For Parks and Resorts, which owns Gröna Lund, Kolmården, Furuvik and Skara Sommarland, the message has enormous consequences.

“As societies open up more and more, we have for a long time been preparing to open with restrictions in line with the recommendations, just as has been done in neighbouring countries. I really believed that we should be open,” the group's CEO Christer Fogelmarck said.

“My thoughts go to the thousands of young people who will now not get their summer jobs. The Parks and Resorts Group now expects to lose one billion kronor in sales this year,” says Christer Fogelmarck.

Julia Vasilis, information manager at the Liseberg amusement park in Gothenburg, described the decision as “surprising, frustrating and sad.”

“During the spring and early summer, in anticipation of an announcement [allowing theme parks to reopen], risk analyses have been conducted and a number of measures have been taken to reduce the risk of infection. Everything from fewer visitors, to digital queues and different hygiene measures,” she said.
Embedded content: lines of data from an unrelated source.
(* ===== verification/Heap.v ===== *)
(** nukleus/src/memory/allocator.rs: mapping the kernel's heap.

    [init_heap] maps the pages of the heap to frames of the frame allocator
    and then hands the heap's range to the global allocator.  The global
    allocator, [LockedHeap] of the linked_list_allocator crate, is the class
    [LockedHeap], of which only [init] is called. *)

From S2P Require Import Prelude X86 FrameAlloc Paging Mapping.

(** [ALLOCATOR.lock().init(bottom, size)] *)
Class LockedHeap (H : Type) := heap_init : H -> Z -> Z -> H.

Definition HEAP_START : Z := 0x444444440000.
Definition HEAP_SIZE : Z := 100 * 1024.

Section Heap.
Context {X : X86_64} {P : Profile} {H : Type} {LH : LockedHeap H}.
Context {M F : Type} {FA : FrameAllocator F} {PT : PageTable M F}.

Definition page_range : outcome (list Z) :=
  heap_start ← VirtAddr_new HEAP_START;
  e ← VirtAddr_add heap_start HEAP_SIZE;
  heap_end ← VirtAddr_sub e 1;
  let heap_start_page := Page_containing_address Size4KiB heap_start in
  let heap_end_page := Page_containing_address Size4KiB heap_end in
  Ret (Page_range_inclusive Size4KiB heap_start_page heap_end_page).

(** [for page in page_range]; the first error is returned. *)
Fixpoint map_heap (pages : list Z) (mapper : M) (frame_allocator : F)
  : outcome (result unit MapToError * M * F) :=
  match pages with
  | [] => Ret (Ok tt, mapper, frame_allocator)
  | page :: rest =>
      r ← allocate_frame frame_allocator;
      match r with
      | (None, frame_allocator) => Ret (Err FrameAllocationFailed, mapper, frame_allocator)
      | (Some frame, frame_allocator) =>
          let flags := Z.lor PRESENT WRITABLE in
          r ← map_to Size4KiB mapper page frame flags frame_allocator;
          match r with
          | (Err e, mapper, frame_allocator) => Ret (Err e, mapper, frame_allocator)
          | (Ok _, mapper, frame_allocator) => map_heap rest mapper frame_allocator
          end
      end
  end.

Definition init_heap (mapper : M) (frame_allocator : F) (ALLOCATOR : H)
  : outcome (result unit MapToError * M * F * H) :=
  pages ← page_range;
  r ← map_heap pages mapper frame_allocator;
  match r with
  | (Err e, mapper, frame_allocator) => Ret (Err e, mapper, frame_allocator, ALLOCATOR)
  | (Ok _, mapper, frame_allocator) =>
      bottom ← VirtAddr_new HEAP_START;
      Ret (Ok tt, mapper, frame_allocator, heap_init ALLOCATOR bottom HEAP_SIZE)
  end.
End Heap.

Section Correct.
Context {X : X86_64} {XL : X86_64_Laws X} {P : Profile} {H : Type} {LH : LockedHeap H}.
Context {M F : Type} {FA : FrameAllocator F} {FL : FreeList F} {PT : PageTable M F}.
Context {PL : PageTableLaws M F}.

(** The heap is twenty-five pages. *)
Definition heap_page (i : nat) : Z := HEAP_START + Size4KiB * Z.of_nat i.

Lemma heap_range_spec : page_range = Ret (heap_page <$> seq 0 25).
Proof.
  unfold page_range. rewrite virt_new_low, bind_Ret by (unfold HEAP_START; lia).
  rewrite virt_add_low, bind_Ret by (unfold HEAP_START, HEAP_SIZE; lia).
  rewrite virt_sub_low, bind_Ret by (unfold HEAP_START, HEAP_SIZE; lia). cbv zeta.
  rewrite !page_containing_4k by (unfold HEAP_START, HEAP_SIZE; lia).
  rewrite page_range_spec; [|by left|by apply round_down_divide..|vm_compute; discriminate|vm_compute; discriminate].
  reflexivity.
Qed.

Definition heap_flags : Z := Z.lor PRESENT WRITABLE.

Lemma heap_flags_ok : flags_ok heap_flags.
Proof. split; vm_compute; reflexivity. Qed.

(** The loop from page [i] on, the pages before it being mapped to [fs]. *)
Lemma map_heap_spec v n : forall i fs pt (fa : F) k,
  (i + n <= 25)%nat -> length fs = i -> shows pt (put_pages Size4KiB HEAP_START fs heap_flags v) ->
  vacant v HEAP_START (heap_page (i + n)) -> has_frames (4 * n + k) fa ->
  exists gs pt' fa', map_heap (heap_page <$> seq i n) pt fa = Ret (Ok tt, pt', fa') /\
    length gs = n /\ shows pt' (put_pages Size4KiB HEAP_START (fs ++ gs) heap_flags v) /\
    NoDup gs /\ (forall g, g ∈ gs -> g ∈ fa_free fa /\ g ∉ fa_free fa') /\
    (exists j, (j <= 4 * n)%nat /\ fa_free fa' = drop j (fa_free fa)) /\ has_frames k fa'.
Proof.
  induction n as [|n IH]; intros i fs pt fa k Hin Hlen Hsh Hvac Hk.
  - exists [], pt, fa. simpl. rewrite app_nil_r. split; [done|]. split; [done|]. split; [done|].
    split; [constructor|]. split; [by intros g ?%elem_of_nil|]. split; [by exists O|done].
  - destruct (allocate_has (3 + (4 * n + k)) fa) as (f & fa1 & Ha & Hf & Hk1);
      [by replace (S (3 + (4 * n + k))) with (4 * S n + k)%nat by lia|].
    destruct (allocate_fresh _ fa f fa1 Hk Hf) as (Hnf & Hfa & Hf0 & Hf1).
    destruct (map_next Size4KiB pt HEAP_START (i + S n) fs heap_flags v f fa1) as (pt1 & fa2 & Hm & Hsh1 & Ht);
      [done|done|lia|by left|compute_divide|unfold HEAP_START; lia|unfold HEAP_START; page_lia|done
      |exact heap_flags_ok|by apply (has_frames_le _ (3 + (4 * n + k))); [lia|]|].
    destruct (takes_has 3 (4 * n + k) _ _ Hk1 Ht) as [Hk2 (j & Hj & Hd)].
    destruct (IH (S i) (fs ++ [f]) pt1 fa2 k) as (gs & pt' & fa' & Hr & Hl & Hsh' & Hnd & Hg & (j' & Hj' & Hd') & Hk');
      [lia|rewrite length_app; simpl; lia|done|by rewrite Nat.add_succ_comm|done|].
    assert (Hsub : forall g, g ∈ fa_free fa2 -> g ∈ fa_free fa1) by (rewrite Hd; intros g; apply elem_of_drop).
    exists (f :: gs), pt', fa'. split; [|split; [|split; [|split; [|split; [|split]]]]].
    + rewrite <- cons_seq, fmap_cons. cbn [map_heap]. rewrite Ha, bind_Ret.
      change (heap_page i) with (HEAP_START + Size4KiB * Z.of_nat i). rewrite <- Hlen at 1. cbv zeta.
      fold heap_flags. by rewrite Hm, bind_Ret.
    + simpl. by rewrite Hl.
    + by rewrite <- app_assoc in Hsh'.
    + constructor; [|done]. intros Hin'. destruct (Hg f Hin') as [? _]. by apply Hnf, Hsub.
    + intros g [->|Hin']%elem_of_cons.
      * rewrite Hf. split; [by left|]. rewrite Hd', Hd. intros Hx. by do 2 apply elem_of_drop in Hx.
      * destruct (Hg g Hin'). rewrite Hf. split; [by right; apply Hsub|done].
    + exists (1 + j + j')%nat. split; [lia|]. rewrite Hd', Hd, Hf, drop_drop. done.
    + done.
Qed.

Lemma map_heap_app xs ys pt (fa : F) pt1 fa1 :
  map_heap xs pt fa = Ret (Ok tt, pt1, fa1) -> map_heap (xs ++ ys) pt fa = map_heap ys pt1 fa1.
Proof.
  revert pt fa. induction xs as [|x xs IH]; intros pt fa H'; simpl in *; [by injection H' as -> ->|].
  bind_inv H'. rewrite Hv, bind_Ret. destruct v as [[f|] fa2]; [|done].
  bind_inv H'. rewrite Hv0, bind_Ret. destruct v as [[[u|e] pt2] fa3]; [by apply IH|done].
Qed.

Lemma heap_pages_split i :
  (i < 25)%nat -> heap_page <$> seq 0 25 = (heap_page <$> seq 0 i) ++ heap_page i :: (heap_page <$> seq (S i) (24 - i)).
Proof.
  intros Hi. replace 25%nat with (i + S (24 - i))%nat at 1 by lia.
  by rewrite seq_app, fmap_app, <- cons_seq, fmap_cons.
Qed.

(** C31: when the heap's addresses are not mapped and a hundred frames are
    free, [init_heap] returns [Ok]: each of the twenty-five pages of the heap
    is mapped, writable, to a frame of its own that was free and is no longer
    free, no other mapping changes, and the global allocator is initialised
    with the mapped range. *)
Theorem init_heap_maps_heap (pt : M) (fa : F) (h : H) :
  pt_inv pt -> vacant (pt_view pt) HEAP_START (HEAP_START + HEAP_SIZE) -> has_frames 100 fa ->
  exists fs pt' fa', init_heap pt fa h = Ret (Ok tt, pt', fa', heap_init h HEAP_START HEAP_SIZE) /\
    length fs = 25%nat /\ NoDup fs /\ (forall f, f ∈ fs -> f ∈ fa_free fa /\ f ∉ fa_free fa') /\
    (forall i f, fs !! i = Some f ->
       pt_view pt' Size4KiB (HEAP_START + 4096 * Z.of_nat i) = Some (f, Z.lor PRESENT WRITABLE)) /\
    (forall sz p, sz <> Size4KiB \/ p < HEAP_START \/ HEAP_START + HEAP_SIZE <= p ->
       pt_view pt' sz p = pt_view pt sz p).
Proof.
  intros Hi Hvac Hk.
  destruct (map_heap_spec (pt_view pt) 25 0 [] pt fa 0) as
    (fs & pt' & fa' & Hr & Hl & [Hi' Hv'] & Hnd & Hg & _); [done|done| |exact Hvac|done|].
  { apply (shows_ext pt (pt_view pt)); [by apply shows_self|]. intros. by rewrite put_pages_nil. }
  simpl in Hv'. exists fs, pt', fa'. split; [|split; [|split; [|split; [|split]]]]; try done.
  - unfold init_heap. rewrite heap_range_spec, bind_Ret, Hr, bind_Ret.
    by rewrite virt_new_low by (unfold HEAP_START; lia).
  - intros i f Hf. rewrite Hv'. change 4096 with Size4KiB. by apply put_pages_at.
  - intros sz p Hp. rewrite Hv'. apply put_pages_other; [done|].
    rewrite Hl. unfold HEAP_SIZE in Hp. destruct Hp as [?|[?|?]]; [by left|by right; left|right; right; page_lia].
Qed.

(** C32: two errors of [init_heap].  Without a free frame it returns
    [FrameAllocationFailed] and maps nothing.  With a hundred free frames, when
    a page of the heap is mapped already and the addresses of the heap before it
    are not, it returns [PageAlreadyMapped], with some frame: the pages before
    that one stay mapped, writable, to frames of their own, and every other
    mapping, that of the page itself included, is as it was.  In both cases the
    global allocator is not initialised. *)
Theorem init_heap_errors (pt : M) (fa : F) (h : H) :
  pt_inv pt ->
  (fa_inv 1 fa -> fa_free fa = [] ->
   exists fa', init_heap pt fa h = Ret (Err FrameAllocationFailed, pt, fa', h)) /\
  (forall i f fl, (i < 25)%nat -> has_frames 100 fa ->
     pt_view pt Size4KiB (heap_page i) = Some (f, fl) ->
     vacant (pt_view pt) HEAP_START (heap_page i) ->
     exists g fs pt' fa', init_heap pt fa h = Ret (Err (PageAlreadyMapped g), pt', fa', h) /\
       length fs = i /\ NoDup fs /\ (forall f', f' ∈ fs -> f' ∈ fa_free fa) /\
       (forall j f', fs !! j = Some f' -> pt_view pt' Size4KiB (heap_page j) = Some (f', heap_flags)) /\
       (forall sz p, sz <> Size4KiB \/ p < HEAP_START \/ heap_page i <= p ->
          pt_view pt' sz p = pt_view pt sz p)).
Proof.
  intros Hi. unfold init_heap. rewrite heap_range_spec, !bind_Ret. split.
  - intros Hinv Hf. destruct (allocate_none 0 fa Hinv Hf) as (fa' & Ha & _).
    exists fa'. change (seq 0 25) with (0%nat :: seq 1 24). rewrite fmap_cons. cbn [map_heap].
    by rewrite Ha, bind_Ret.
  - intros i f fl Hlt Hk Hp Hvac.
    destruct (map_heap_spec (pt_view pt) i 0 [] pt fa 4) as
      (fs & pt1 & fa1 & Hr & Hl & [Hi1 Hv1] & Hnd & Hg & _ & Hk1); [lia|done| |exact Hvac|by apply (has_frames_le _ 100); [lia|]|].
    { apply (shows_ext pt (pt_view pt)); [by apply shows_self|]. intros. by rewrite put_pages_nil. }
    simpl in Hv1. destruct (allocate_has 3 fa1 Hk1) as (g & fa2 & Ha & _ & _).
    assert (Hp1 : pt_view pt1 Size4KiB (heap_page i) = Some (f, fl)).
    { rewrite Hv1, put_pages_other; [done|done|]. right. right. rewrite Hl. unfold heap_page. lia. }
    destruct (map_to_mapped pt1 Size4KiB (heap_page i) g heap_flags fa2 (f, fl) Hi1 Hp1)
      as (g' & pt2 & Hm & _ & Hv2).
    exists g', fs, pt2, fa2. split; [|split; [|split; [|split; [|split]]]]; try done.
    + rewrite (heap_pages_split i) by lia. rewrite (map_heap_app _ _ _ _ _ _ Hr). cbn [map_heap].
      rewrite Ha, bind_Ret. cbv zeta. fold heap_flags. by rewrite Hm.
    + intros f' Hin. by apply Hg.
    + intros j f' Hj. rewrite Hv2, Hv1. by apply put_pages_at.
    + intros sz p Hp'. rewrite Hv2, Hv1. apply put_pages_other; [done|].
      rewrite Hl. unfold heap_page in Hp'. naive_solver.
Qed.
End Correct.

(** * Witnesses: an empty table over a list of frames *)

Import ListAllocator MapTable.

#[local] Instance release : Profile := false.

(** The range that the global allocator was initialised with. *)
#[local] Instance recorded_heap : LockedHeap (option (Z * Z)) := fun _ bottom size => Some (bottom, size).

Definition sample_frames : list Z := (fun i => 0x100000 + i * 0x1000) <$> seqZ 0 100.

Lemma sample_has_frames : has_frames 100 sample_frames.
Proof. split; [split; apply (bool_decide_unpack _); vm_compute; exact I|vm_compute; lia]. Qed.

Lemma init_heap_maps_heap_witness :
  exists (fs : list Z) pt' fa',
    init_heap MapTable.empty sample_frames (None : option (Z * Z)) =
      Ret (Ok tt, pt', fa', Some (HEAP_START, HEAP_SIZE)) /\ length fs = 25%nat /\ NoDup fs.
Proof.
  destruct (init_heap_maps_heap MapTable.empty sample_frames (None : option (Z * Z)))
    as (fs & pt' & fa' & Hr & Hl & Hnd & _).
  - apply MapTable.inv_empty.
  - intros sz p l. simpl. rewrite lookup_empty. discriminate.
  - exact sample_has_frames.
  - exists fs, pt', fa'. split; [exact Hr|]. split; [exact Hl|exact Hnd].
Defined.

(** A table with the second page of the heap, and no other, mapped. *)
Definition second_page_mapped : MapTable.t := mk {[(Size4KiB, heap_page 1) := (0x5000, heap_flags)]} ∅.

Lemma second_page_leaf sz p l :
  leaves second_page_mapped !! (sz, p) = Some l -> sz = Size4KiB /\ p = heap_page 1.
Proof. unfold second_page_mapped. simpl. by intros [[= <- <-] _]%lookup_singleton_Some. Qed.

Lemma second_page_inv : MapTable.inv second_page_mapped.
Proof.
  split.
  - intros sz p l [-> ->]%second_page_leaf. split; [by left|]. compute_divide.
  - intros sz p l sz' p' l' [-> ->]%second_page_leaf [-> ->]%second_page_leaf. by left.
Qed.

Lemma init_heap_errors_witness :
  (exists fa', init_heap MapTable.empty [] (None : option (Z * Z)) =
     Ret (Err FrameAllocationFailed, MapTable.empty, fa', None)) /\
  exists g (fs : list Z) pt' fa', init_heap second_page_mapped sample_frames (None : option (Z * Z)) =
      Ret (Err (PageAlreadyMapped g), pt', fa', None) /\ length fs = 1%nat.
Proof.
  split.
  - apply (init_heap_errors MapTable.empty []); [apply MapTable.inv_empty| |reflexivity].
    split; constructor.
  - destruct (init_heap_errors second_page_mapped sample_frames (None : option (Z * Z))) as [_ Hmapped];
      [exact second_page_inv|].
    destruct (Hmapped 1%nat 0x5000 heap_flags) as (g & fs & pt' & fa' & Hr & Hl & _).
    + lia.
    + exact sample_has_frames.
    + apply lookup_singleton_eq.
    + intros sz p l [-> ->]%second_page_leaf. right. vm_compute. discriminate.
    + exists g, fs, pt', fa'. split; [exact Hr|exact Hl].
Defined.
“We have taken enormous steps and believe that we can open safely. All other countries in Europe have an opening plan for theme parks, we thought we would get a positive message too. This was not what we expected.”

Not all amusement parks have been affected in the same way, as it depends on the capacity and the way that the site is run. Zoos are not covered by the Ordinance Act which sets to the 50-person limit.

This means that for example Kolmården Wildlife Park is open to visitors with a limited number of tickets available per day, as is Astrid Lindgren's World in Småland, and the Furuvik zoo and amusement park in Gävleborg, but all these sites have introduced restrictions, social distancing measures, and updated their hygiene routines.

Interior Minister Mikael Damberg said he understood the difficulties facing the industry, but that the theme parks were not alone in this, and he pointed to government aid for crisis-hit businesses.

“We have implemented a large financial support package to reach many businesses that are affected. Clearly, we understand that these are sectors that have suffered severely throughout the pandemic due to the 50-person limit,” said Damberg.